■ **Task prompt**
In the listing below, start your output at the line with "- apply add_probes_mono;" and end it after the line with "Lemma add_keys_filter_array k", copying every line exactly.

■ **Dataset excerpts**
=== Section Start ===
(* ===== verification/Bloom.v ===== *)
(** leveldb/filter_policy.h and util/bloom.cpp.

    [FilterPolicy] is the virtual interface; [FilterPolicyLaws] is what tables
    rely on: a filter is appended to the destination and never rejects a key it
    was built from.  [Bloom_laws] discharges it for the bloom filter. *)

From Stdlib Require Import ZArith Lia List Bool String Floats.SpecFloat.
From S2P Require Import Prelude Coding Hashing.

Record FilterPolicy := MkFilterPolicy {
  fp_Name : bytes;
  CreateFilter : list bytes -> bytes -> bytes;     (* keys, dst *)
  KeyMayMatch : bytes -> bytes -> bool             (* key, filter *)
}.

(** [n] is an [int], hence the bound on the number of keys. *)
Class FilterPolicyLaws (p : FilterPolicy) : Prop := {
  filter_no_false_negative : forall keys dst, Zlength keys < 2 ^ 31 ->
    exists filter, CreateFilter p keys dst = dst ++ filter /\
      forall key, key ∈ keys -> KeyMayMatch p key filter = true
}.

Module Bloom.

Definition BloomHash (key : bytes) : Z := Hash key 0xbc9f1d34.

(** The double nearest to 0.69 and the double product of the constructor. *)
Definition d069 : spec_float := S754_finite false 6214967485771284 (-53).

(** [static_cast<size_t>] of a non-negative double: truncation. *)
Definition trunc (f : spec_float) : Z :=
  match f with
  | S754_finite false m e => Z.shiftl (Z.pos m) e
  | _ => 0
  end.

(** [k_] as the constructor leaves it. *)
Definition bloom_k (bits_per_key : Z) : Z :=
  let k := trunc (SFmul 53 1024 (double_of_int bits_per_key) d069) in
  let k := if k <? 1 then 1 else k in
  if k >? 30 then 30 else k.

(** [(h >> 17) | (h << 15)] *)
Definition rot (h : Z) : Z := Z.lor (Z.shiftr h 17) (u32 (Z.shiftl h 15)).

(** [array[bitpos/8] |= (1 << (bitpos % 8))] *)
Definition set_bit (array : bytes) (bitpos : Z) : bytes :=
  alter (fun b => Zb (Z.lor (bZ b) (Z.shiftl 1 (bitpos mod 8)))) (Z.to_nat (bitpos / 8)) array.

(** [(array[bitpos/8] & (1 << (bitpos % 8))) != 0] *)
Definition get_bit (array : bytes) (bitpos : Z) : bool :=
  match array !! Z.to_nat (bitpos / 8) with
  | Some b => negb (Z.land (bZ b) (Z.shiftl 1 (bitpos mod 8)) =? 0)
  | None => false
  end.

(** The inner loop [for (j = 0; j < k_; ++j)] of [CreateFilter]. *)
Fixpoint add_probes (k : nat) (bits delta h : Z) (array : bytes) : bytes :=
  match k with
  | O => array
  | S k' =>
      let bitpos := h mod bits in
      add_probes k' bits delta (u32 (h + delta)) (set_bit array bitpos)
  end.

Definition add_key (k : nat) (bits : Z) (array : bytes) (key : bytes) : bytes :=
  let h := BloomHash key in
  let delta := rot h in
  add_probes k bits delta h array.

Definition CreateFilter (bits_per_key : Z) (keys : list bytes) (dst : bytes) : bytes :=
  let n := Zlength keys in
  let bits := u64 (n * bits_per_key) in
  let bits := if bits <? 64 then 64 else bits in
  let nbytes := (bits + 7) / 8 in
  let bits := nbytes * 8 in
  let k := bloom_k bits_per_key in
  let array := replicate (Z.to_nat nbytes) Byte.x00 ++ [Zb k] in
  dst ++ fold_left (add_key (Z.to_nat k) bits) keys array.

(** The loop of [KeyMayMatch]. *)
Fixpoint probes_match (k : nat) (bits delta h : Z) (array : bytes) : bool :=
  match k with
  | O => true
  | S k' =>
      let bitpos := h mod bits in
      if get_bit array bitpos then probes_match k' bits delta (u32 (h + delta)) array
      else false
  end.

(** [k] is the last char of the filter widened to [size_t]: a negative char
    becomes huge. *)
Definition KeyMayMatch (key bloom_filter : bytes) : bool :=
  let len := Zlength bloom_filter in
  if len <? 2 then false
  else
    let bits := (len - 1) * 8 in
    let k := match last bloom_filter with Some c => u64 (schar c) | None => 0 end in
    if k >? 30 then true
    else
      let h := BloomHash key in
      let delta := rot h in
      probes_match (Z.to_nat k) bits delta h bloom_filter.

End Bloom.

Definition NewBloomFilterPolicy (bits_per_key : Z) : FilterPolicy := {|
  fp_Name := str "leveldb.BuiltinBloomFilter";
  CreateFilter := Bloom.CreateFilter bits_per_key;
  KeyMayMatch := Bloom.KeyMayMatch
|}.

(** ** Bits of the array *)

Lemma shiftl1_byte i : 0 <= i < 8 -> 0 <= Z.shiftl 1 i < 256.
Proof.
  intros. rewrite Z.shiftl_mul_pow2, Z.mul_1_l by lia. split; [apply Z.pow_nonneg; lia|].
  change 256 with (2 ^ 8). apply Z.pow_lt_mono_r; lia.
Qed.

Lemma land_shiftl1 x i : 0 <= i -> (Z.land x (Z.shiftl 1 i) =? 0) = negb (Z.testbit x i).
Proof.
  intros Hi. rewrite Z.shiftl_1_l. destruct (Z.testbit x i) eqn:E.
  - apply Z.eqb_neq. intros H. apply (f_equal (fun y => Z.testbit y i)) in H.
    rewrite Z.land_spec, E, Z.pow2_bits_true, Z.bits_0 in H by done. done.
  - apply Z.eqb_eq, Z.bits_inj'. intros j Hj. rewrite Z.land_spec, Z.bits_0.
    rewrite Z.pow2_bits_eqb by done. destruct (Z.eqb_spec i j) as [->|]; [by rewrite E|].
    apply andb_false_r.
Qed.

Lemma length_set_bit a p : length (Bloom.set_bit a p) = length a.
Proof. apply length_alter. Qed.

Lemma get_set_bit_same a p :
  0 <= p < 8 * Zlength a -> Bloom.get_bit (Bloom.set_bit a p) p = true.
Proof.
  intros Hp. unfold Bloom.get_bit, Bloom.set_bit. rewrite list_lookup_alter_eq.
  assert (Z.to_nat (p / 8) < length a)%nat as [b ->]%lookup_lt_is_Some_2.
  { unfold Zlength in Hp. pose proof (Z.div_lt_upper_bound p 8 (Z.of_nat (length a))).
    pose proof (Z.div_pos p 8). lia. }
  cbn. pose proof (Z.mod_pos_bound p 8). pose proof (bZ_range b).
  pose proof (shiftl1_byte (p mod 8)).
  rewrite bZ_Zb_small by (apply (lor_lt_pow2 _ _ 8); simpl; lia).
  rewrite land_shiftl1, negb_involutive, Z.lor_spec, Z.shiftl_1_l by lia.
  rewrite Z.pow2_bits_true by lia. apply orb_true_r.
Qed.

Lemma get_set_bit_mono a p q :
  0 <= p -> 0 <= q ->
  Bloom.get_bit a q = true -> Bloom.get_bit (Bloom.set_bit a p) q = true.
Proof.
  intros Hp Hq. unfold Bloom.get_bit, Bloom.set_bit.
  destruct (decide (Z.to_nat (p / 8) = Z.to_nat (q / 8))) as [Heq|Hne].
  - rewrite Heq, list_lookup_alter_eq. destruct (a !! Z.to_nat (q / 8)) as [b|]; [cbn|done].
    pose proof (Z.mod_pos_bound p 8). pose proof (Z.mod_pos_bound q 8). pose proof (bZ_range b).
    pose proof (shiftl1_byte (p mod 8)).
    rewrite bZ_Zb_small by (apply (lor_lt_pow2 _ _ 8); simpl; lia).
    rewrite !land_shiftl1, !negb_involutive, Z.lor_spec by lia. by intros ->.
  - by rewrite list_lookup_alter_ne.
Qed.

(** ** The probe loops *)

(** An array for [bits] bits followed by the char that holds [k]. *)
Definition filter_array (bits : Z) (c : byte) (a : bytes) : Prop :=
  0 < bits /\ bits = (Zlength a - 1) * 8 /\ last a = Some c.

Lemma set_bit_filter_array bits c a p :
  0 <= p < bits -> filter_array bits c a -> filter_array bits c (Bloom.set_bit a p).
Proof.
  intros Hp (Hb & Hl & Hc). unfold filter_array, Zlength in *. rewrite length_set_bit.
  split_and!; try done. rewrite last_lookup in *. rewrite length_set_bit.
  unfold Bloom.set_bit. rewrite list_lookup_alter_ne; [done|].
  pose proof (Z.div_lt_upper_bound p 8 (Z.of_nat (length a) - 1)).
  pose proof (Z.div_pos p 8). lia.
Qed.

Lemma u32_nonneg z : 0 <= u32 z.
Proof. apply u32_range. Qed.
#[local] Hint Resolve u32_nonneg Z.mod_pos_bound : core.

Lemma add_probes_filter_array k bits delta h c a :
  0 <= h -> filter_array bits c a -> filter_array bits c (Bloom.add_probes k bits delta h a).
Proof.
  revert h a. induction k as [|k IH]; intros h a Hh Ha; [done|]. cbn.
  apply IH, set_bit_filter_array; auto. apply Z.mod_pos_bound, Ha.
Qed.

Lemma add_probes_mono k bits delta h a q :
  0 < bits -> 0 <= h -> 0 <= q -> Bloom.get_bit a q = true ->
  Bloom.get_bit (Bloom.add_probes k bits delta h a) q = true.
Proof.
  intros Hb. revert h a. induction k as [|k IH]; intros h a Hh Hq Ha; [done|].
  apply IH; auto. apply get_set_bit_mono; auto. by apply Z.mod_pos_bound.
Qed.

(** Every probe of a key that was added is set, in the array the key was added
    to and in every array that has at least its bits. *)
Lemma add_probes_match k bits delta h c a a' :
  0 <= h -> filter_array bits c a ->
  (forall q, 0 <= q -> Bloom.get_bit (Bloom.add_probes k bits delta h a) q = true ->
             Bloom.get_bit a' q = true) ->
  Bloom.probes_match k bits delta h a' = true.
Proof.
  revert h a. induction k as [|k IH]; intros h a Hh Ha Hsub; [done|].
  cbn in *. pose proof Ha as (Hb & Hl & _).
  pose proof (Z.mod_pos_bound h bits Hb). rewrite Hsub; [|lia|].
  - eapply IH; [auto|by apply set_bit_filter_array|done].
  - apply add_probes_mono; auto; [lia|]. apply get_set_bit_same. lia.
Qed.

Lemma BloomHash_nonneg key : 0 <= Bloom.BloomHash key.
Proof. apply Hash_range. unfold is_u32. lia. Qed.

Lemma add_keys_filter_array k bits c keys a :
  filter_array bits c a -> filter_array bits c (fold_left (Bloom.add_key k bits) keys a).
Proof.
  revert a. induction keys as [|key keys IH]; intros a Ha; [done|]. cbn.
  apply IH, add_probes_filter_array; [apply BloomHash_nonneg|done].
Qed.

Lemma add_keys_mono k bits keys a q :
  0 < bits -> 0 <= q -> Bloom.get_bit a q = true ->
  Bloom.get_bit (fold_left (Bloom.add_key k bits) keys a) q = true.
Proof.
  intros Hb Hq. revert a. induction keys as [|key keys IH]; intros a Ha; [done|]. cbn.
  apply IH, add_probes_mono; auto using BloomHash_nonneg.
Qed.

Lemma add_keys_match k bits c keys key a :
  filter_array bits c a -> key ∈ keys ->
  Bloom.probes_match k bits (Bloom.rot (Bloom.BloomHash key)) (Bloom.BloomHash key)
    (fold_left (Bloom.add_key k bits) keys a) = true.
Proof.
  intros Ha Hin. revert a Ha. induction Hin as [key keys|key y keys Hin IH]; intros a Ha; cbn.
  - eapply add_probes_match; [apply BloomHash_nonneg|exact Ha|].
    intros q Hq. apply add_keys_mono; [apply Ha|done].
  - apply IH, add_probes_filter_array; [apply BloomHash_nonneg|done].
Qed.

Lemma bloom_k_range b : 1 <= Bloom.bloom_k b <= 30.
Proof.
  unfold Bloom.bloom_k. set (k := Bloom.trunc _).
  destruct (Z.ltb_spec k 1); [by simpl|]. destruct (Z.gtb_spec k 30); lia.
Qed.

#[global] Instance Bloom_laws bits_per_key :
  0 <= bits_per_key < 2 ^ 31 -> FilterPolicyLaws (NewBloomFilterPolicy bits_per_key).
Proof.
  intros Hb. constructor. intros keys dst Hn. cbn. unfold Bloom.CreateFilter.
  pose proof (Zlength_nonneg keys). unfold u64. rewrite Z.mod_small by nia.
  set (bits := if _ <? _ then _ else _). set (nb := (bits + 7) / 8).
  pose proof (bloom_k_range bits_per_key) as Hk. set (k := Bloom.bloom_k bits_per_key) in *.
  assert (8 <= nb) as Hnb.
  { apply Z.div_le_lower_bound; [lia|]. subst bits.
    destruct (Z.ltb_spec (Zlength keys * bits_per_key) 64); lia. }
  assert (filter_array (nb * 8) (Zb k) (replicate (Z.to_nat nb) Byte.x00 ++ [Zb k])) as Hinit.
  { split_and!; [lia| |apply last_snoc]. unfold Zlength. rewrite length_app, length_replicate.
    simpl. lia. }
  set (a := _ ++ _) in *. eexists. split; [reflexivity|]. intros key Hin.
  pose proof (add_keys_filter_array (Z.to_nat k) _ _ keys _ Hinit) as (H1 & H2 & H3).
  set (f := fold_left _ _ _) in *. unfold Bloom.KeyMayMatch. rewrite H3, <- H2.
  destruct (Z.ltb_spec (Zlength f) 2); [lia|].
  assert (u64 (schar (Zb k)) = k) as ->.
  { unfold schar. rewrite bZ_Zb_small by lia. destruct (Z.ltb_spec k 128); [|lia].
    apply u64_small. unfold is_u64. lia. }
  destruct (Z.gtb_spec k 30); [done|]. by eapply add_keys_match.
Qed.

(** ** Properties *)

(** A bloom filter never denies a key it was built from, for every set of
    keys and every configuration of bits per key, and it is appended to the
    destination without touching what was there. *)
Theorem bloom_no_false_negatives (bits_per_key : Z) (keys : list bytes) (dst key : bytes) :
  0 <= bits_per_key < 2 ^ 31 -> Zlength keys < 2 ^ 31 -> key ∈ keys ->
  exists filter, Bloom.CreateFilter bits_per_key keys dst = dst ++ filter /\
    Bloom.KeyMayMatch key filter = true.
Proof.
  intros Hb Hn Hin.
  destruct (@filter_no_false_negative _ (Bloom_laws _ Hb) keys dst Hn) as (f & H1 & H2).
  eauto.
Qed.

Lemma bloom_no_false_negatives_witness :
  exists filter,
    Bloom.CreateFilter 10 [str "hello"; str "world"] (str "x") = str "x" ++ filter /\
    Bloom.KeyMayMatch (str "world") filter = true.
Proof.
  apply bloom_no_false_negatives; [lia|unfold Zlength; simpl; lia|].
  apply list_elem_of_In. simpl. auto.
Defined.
=== Section End ===
■ **Answer box**
  - apply add_probes_mono; auto; [lia|]. apply get_set_bit_same. lia.
Qed.

Lemma BloomHash_nonneg key : 0 <= Bloom.BloomHash key.
Proof. apply Hash_range. unfold is_u32. lia. Qed.

Lemma add_keys_filter_array k bits c keys a :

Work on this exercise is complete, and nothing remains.